[[ GIVEN INFORMATION open ]]
(** The writer makes a checked call with effect [h] and goes on to [w']. *)
Lemma w_try w w' r s msg a h c' :
  inv w r s → wcode w = (_ ← checked msg a; wcode w') →
  (∀ ret s, do_action 0 ret a s = try_call true (λ s, Val 0 (h s)) s) →
  (∀ s, inv w r s → inv w' r (h s)) → (∀ s, (h s).(statuses) = s.(statuses)) →
  (wrank w' < wrank w)%nat →
  sched_step 0 (conf w r s) = Some c' → next w r s c'.
Proof.
  intros Hi Hw Ha Hinv Hst' Hr Hs. unfold conf in Hs. rewrite Hw in Hs.
  edestruct (step_try 0 [(_ ← checked msg a; wcode w'); rcode r] s a (λ s, Val 0 (h s))) as (st' & Hsm & [(x & s2 & Hv & ->)|[(z & Hz & Hpos & ->)|(l & s2 & Hv)]]);
    [apply Hi|reflexivity|exact Ha|exact Hs|..]; [|right|done].
  - injection Hv as <- <-. cbn. apply next_lower; [by apply Hinv, inv_statuses|by rewrite Hst'|lia].
  - cbn. assert (E : (- z <? 0) = true) by (apply Z.ltb_lt; lia). rewrite E. cbn.
    rewrite Z.opp_involutive. by apply (failed_at 0 z msg [Ret tt; rcode r]); simpl; try lia.
Qed.

Lemma r_counts r : 0 <= rrel r ∧ rrel r <= rres r <= rrel r + 1.
Proof. destruct r; simpl; lia. Qed.
Lemma w_counts w : 0 <= wrel w ∧ wrel w <= wres w <= wrel w + 1.
Proof. destruct w; simpl; lia. Qed.

(** Opens the invariant before a step and its parts after it. *)
Ltac fields := destruct_and?; match goal with H : inv _ _ _ |- _ => destruct H as [[] [] [] ?] end;
  split; [split|split|split|]; simpl in *; try done; unfold sem_value; simpl; try done; try lia.
Ltac w_fields r := intros s' Hs'; pose proof (r_counts r); fields.

(** The writer takes the write semaphore at [w], trying again from [w0] when it
    is interrupted. *)
Lemma w_reserve w w0 w' l r s c' :
  inv w r s → wcode w = (_ ← reserveSem WRITE_SEM l; wcode w') → wcode w0 = Goto l →
  s.(sem_ex) = true →
  (∀ s, inv w r s → inv w0 r s) →
  (∀ s, inv w r s → 0 <= s.(wsem) - 1 → inv w' r (set_sem WRITE_SEM (s.(wsem) - 1) s)) →
  (wrank w' < wrank w)%nat → (wrank w0 <= wrank w + 1)%nat →
  sched_step 0 (conf w r s) = Some c' → next w r s c'.
Proof.
  intros Hi Hw Hw0 Hex H0 H' Hr Hr0 Hs. unfold conf in Hs. rewrite Hw in Hs.
  edestruct (step_semop 0 [(_ ← reserveSem WRITE_SEM l; wcode w'); rcode r] s WRITE_SEM (-1))
    as (st' & Hsm & [(Hpos & ->)|(z & Hz & Hpos & Hlt & ->)]);
    [apply Hi|reflexivity|exact Hex|exact Hs|..].
  - cbn. apply next_lower; [|done|lia]. apply (H' (set_proc st' (said s) s)); [by apply inv_statuses|].
    exact Hpos.
  - cbn. assert (E : (- z <? 0) = true) by (apply Z.ltb_lt; lia). rewrite E. cbn.
    rewrite Z.opp_involutive. destruct (Z.eqb_spec z EINTR) as [->|Hne].
    + left. exists w0, r, (set_proc st' (said s) s). split.
      { unfold conf. by rewrite Hw0. }
      split; [by apply H0, inv_statuses|]. unfold rank. unfold left_over at 1. simpl. lia.
    + right. by apply (failed_at 0 z "reserveSem" [Ret tt; rcode r]); simpl; try lia.
Qed.

(** Member [i] releases a semaphore. *)
Lemma step_release i p s sem f c' :
  (i < length p)%nat → status_ok s → p !! i = Some (_ ← checked "releaseSem" (releaseSem sem); f) →
  s.(sem_ex) = true → 0 <= sem_value sem s →
  sched_step i (Config p s None) = Some c' →
  (∃ st', smaller st' s ∧
     c' = Config (<[i := f]> p) (set_sem sem (sem_value sem s + 1) (set_proc st' s.(said) s)) None) ∨
  failed c'.
Proof.
  intros Hlt Hok Hp Hex Hv Hs.
  edestruct (step_semop i p s sem 1) as (st' & Hsm & [(Hpos & ->)|(z & Hz & Hpos & _ & ->)]);
    [done|rewrite Hp; reflexivity|done|exact Hs|..].
  - left. exists st'. by split.
  - right. cbn. assert (E : (- z <? 0) = true) by (apply Z.ltb_lt; lia). rewrite E. cbn.
    rewrite Z.opp_involutive. by apply failed_at.
Qed.

(** The writer's [read] of block [k]. *)
Lemma w_read k r s c' :
  inv (WRead k) r s → sched_step 0 (conf (WRead k) r s) = Some c' → next (WRead k) r s c'.
Proof.
  intros Hi Hs. pose proof (i_w _ _ _ Hi) as Hw.
  edestruct (step_try 0 [wcode (WRead k); rcode r] s ARead)
    as (st' & Hsm & [(x & s2 & Hv & ->)|[(z & Hz & Hpos & ->)|(l & s2 & Hv)]]);
    [apply Hi|reflexivity|intros; reflexivity|exact Hs|..].
  - simpl in Hv. rewrite (w_input _ _ Hw) in Hv. simpl in Hv.
    apply (inv_statuses _ _ _ st') in Hi as Hi'; [|done].
    assert (Hx : x = size k ∧ s2.(statuses) = st' ∧ inv (WSetCnt k (size k)) r s2).
    { pose proof (size_nonneg k) as Hnn.
      assert (Hnn' : (size k <? 0) = false) by (apply Z.ltb_ge; lia).
      destruct (decide (k < N)%nat) as [Hk|Hk].
      - destruct (lookup_lt_is_Some_2 _ _ Hk) as [b Hb]. rewrite (drop_S _ _ _ Hb) in Hv.
        injection Hv as <- <-. assert (Hbk : block k = b) by (unfold block; by rewrite Hb).
        split; [by unfold size; rewrite Hbk|]. split; [done|].
        fields; rewrite ?Hnn'; try done.
        + unfold read_gave. rewrite Hnn'. split; [lia|done].
        + intros k' [= <-]. rewrite Hbk. by rewrite take_app_length.
      - pose proof (w_ok _ _ Hw) as Hle. simpl in Hle. assert (k = N) as -> by lia.
        rewrite drop_ge in Hv by lia. injection Hv as <- <-.
        split; [by rewrite size_end|]. split; [done|]. rewrite size_end in *.
        fields; rewrite ?drop_ge in * by lia; try done.
        + unfold read_gave. simpl. rewrite size_end. by split.
        + intros k' [= <-]. unfold block. by rewrite lookup_ge_None_2. }
    destruct Hx as (-> & Hst2 & Hinv). apply (next_lower _ _ _ (WSetCnt k (size k))); [done|by rewrite Hst2|simpl; lia].
  - apply (next_lower _ _ _ (WSetCnt k (- z))); [|done|simpl; lia].
    apply (inv_statuses _ _ _ st') in Hi as Hi'; [|done].
    assert (E : (- z <? 0) = true) by (apply Z.ltb_lt; lia).
    fields; rewrite ?E; try done. unfold read_gave. rewrite E, Z.opp_involutive. done.
  - simpl in Hv. by destruct (input s).
Qed.

Lemma w_test_err_step k n r s c' :
  inv (WTestErr k n) r s → sched_step 0 (conf (WTestErr k n) r s) = Some c' →
  next (WTestErr k n) r s c'.
Proof.
  intros Hi Hs. pose proof (i_w _ _ _ Hi) as Hw. pose proof (w_ok _ _ Hw) as [Hk Hn].
  unfold read_gave in Hn. cbn -[Z.opp] in Hs. rewrite (w_cnt _ _ Hw) in Hs. cbn -[Z.opp] in Hs.
  injection Hs as <-. destruct (Z.ltb_spec n 0) as [Hneg|Hpos].
  - right. apply (failed_at 0 (- n) "read" [Ret tt; rcode r]); simpl; [lia|done|lia].
  - assert (E : (n =? -1) = false) by (apply Z.eqb_neq; lia). rewrite E.
    apply (next_same _ _ _ (WRel k)); [|done|simpl; lia].
    assert (E' : (n <? 0) = false) by (apply Z.ltb_ge; lia).
    fields; rewrite E' in *; try done. congruence.
Qed.

Lemma w_add_step k r s c' :
  inv (WAdd k) r s → sched_step 0 (conf (WAdd k) r s) = Some c' → next (WAdd k) r s c'.
Proof.
  intros Hi Hs. pose proof (i_w _ _ _ Hi) as Hw. pose proof (w_ok _ _ Hw) as Hk. simpl in Hk.
  pose proof blocks_le. pose proof (before_block_le (S k)) as Hb. rewrite before_block_S in Hb.
  cbn -[Z.add Z.of_nat] in Hs. rewrite (w_cnt _ _ Hw) in Hs. cbn -[Z.add Z.of_nat] in Hs.
  injection Hs as <-. unfold add_int. rewrite !(proj2 (Z.ltb_ge INT_MAX _)) by lia.
  rewrite <- before_block_S. replace (Z.of_nat k + 1) with (Z.of_nat (S k)) by lia.
  apply (next_same _ _ _ (WHead (S k))); [|done|simpl; lia]. fields.
Qed.

Lemma writer_step w r s c' :
  inv w r s → sched_step 0 (conf w r s) = Some c' → next w r s c'.
Proof.
  intros Hi Hs. pose proof (i_w _ _ _ Hi) as Hw. pose proof (i_l _ _ _ Hi) as Hl.
  pose proof (r_counts r) as Hrc. pose proof (w_ok _ _ Hw) as Hk.
  destruct w.
  - injection Hs as <-. apply (next_same WStart r s WSemget); [fields|done|simpl; lia].
  - eapply (w_try _ WSet1 _ _ _ _ (λ s, set_exist true s.(shm_ex) s)); try done; [w_fields r|simpl; lia].
  - eapply (w_try _ WSet0 _ _ _ _ (set_sem WRITE_SEM 1)); try done; [w_fields r|simpl; lia].
  - eapply (w_try _ WShmget _ _ _ _ (set_sem READ_SEM 0)); try done; [w_fields r|simpl; lia].
  - eapply (w_try _ WShmat _ _ _ _ (λ s, set_exist s.(sem_ex) true s)); try done; [w_fields r|simpl; lia].
  - eapply (w_try _ (WHead 0) _ _ _ _ (λ s, s)); try done; [w_fields r|simpl; lia].
  - injection Hs as <-. apply (next_same (WHead k) r s (WRes k)); [fields|done|simpl; lia].
  - eapply (w_reserve _ (WHead k) (WRead k)); try done; [apply Hl|w_fields r..|simpl; lia|simpl; lia].
  - by apply w_read.
  - injection Hs as <-. apply (next_same (WSetCnt k n) r s (WTestErr k n)); [fields|done|simpl; lia].
  - by apply w_test_err_step.
  - destruct (step_release 0 [wcode (WRel k); rcode r] s READ_SEM (wcode (WTest k)) c')
      as [(st' & Hsm & ->)|]; try done; try apply Hi; [simpl; lia|apply Hl..| |by right].
    apply (next_lower _ _ _ (WTest k)); [|done|simpl; lia].
    apply (inv_statuses _ _ _ st') in Hi as Hi'; [|done]. fields.
  - cbn in Hs. rewrite (w_cnt _ _ Hw) in Hs. injection Hs as <-. cbn [wcnt].
    destruct (Z.eqb_spec (size k) 0) as [Hz|Hz].
    + apply size_zero in Hz as ->; [|done].
      apply (next_same _ _ _ WLHead); [|done|simpl; lia]. fields. by rewrite size_end in *.
    + apply (next_same _ _ _ (WAdd k)); [|done|simpl; lia]. fields.
      destruct (decide (k = N)) as [->|]; [by rewrite size_end in Hz|lia].
  - by apply w_add_step.
  - injection Hs as <-. apply (next_same WLHead r s WLRes); [fields|done|simpl; lia].
  - eapply (w_reserve _ WLHead WRm); try done; [apply Hl|w_fields r|w_fields r|simpl; lia].
  - eapply (w_try _ WDt _ _ _ _ (λ s, set_exist false s.(shm_ex) s)); try done; [w_fields r|simpl; lia].
  - eapply (w_try _ WShmRm _ _ _ _ (λ s, s)); try done; [w_fields r|simpl; lia].
  - eapply (w_try _ WPrint _ _ _ _ (λ s, set_exist s.(sem_ex) false s)); try done; [w_fields r|simpl; lia].
  - injection Hs as <-. apply (next_same WPrint r s WExit); [|done|simpl; lia]. fields.
    unfold upd, is_writer. cbn [Nat.eqb Bool.eqb]. by rewrite (w_said _ _ Hw).
  - done.
Qed.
[[ GIVEN INFORMATION closed ]]
Please print, unchanged, the lines from the one holding "k)); [|done|simpl; lia]. fields." through the last line of the listing above, including both and omitting the rest.

    + apply (next_same _ _ _ (WAdd k)); [|done|simpl; lia]. fields.
      destruct (decide (k = N)) as [->|]; [by rewrite size_end in Hz|lia].
  - by apply w_add_step.
  - injection Hs as <-. apply (next_same WLHead r s WLRes); [fields|done|simpl; lia].
  - eapply (w_reserve _ WLHead WRm); try done; [apply Hl|w_fields r|w_fields r|simpl; lia].
  - eapply (w_try _ WDt _ _ _ _ (λ s, set_exist false s.(shm_ex) s)); try done; [w_fields r|simpl; lia].
  - eapply (w_try _ WShmRm _ _ _ _ (λ s, s)); try done; [w_fields r|simpl; lia].
  - eapply (w_try _ WPrint _ _ _ _ (λ s, set_exist s.(sem_ex) false s)); try done; [w_fields r|simpl; lia].
  - injection Hs as <-. apply (next_same WPrint r s WExit); [|done|simpl; lia]. fields.
    unfold upd, is_writer. cbn [Nat.eqb Bool.eqb]. by rewrite (w_said _ _ Hw).
  - done.
Qed.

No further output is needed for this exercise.